** Records provided follows **
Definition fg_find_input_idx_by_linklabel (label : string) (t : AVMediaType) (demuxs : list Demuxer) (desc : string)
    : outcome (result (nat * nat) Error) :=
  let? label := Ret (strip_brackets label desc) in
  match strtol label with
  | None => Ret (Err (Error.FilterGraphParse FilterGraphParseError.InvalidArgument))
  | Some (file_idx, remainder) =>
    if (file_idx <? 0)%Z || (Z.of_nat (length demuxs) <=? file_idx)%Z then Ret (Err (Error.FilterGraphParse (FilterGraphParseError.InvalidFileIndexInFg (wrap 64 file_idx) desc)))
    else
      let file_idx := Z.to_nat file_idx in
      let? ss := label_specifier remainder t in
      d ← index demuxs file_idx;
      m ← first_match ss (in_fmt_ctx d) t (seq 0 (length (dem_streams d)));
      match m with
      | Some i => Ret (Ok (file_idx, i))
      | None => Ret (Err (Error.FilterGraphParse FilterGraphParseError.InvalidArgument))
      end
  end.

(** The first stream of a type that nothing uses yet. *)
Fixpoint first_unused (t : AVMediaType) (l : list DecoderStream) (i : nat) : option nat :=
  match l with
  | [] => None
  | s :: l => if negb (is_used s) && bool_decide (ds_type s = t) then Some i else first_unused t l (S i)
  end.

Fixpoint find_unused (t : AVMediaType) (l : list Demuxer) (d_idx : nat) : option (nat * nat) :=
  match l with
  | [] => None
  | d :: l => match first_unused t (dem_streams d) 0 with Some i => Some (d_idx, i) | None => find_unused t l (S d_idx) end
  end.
** End of Records provided **
Problem to solve: Your task is to restate, word for word, the lines from the beginning of the records to the line with "(file_idx, remainder) =>", inclusive.

Output for this task:
Definition fg_find_input_idx_by_linklabel (label : string) (t : AVMediaType) (demuxs : list Demuxer) (desc : string)
    : outcome (result (nat * nat) Error) :=
  let? label := Ret (strip_brackets label desc) in
  match strtol label with
  | None => Ret (Err (Error.FilterGraphParse FilterGraphParseError.InvalidArgument))
  | Some (file_idx, remainder) =>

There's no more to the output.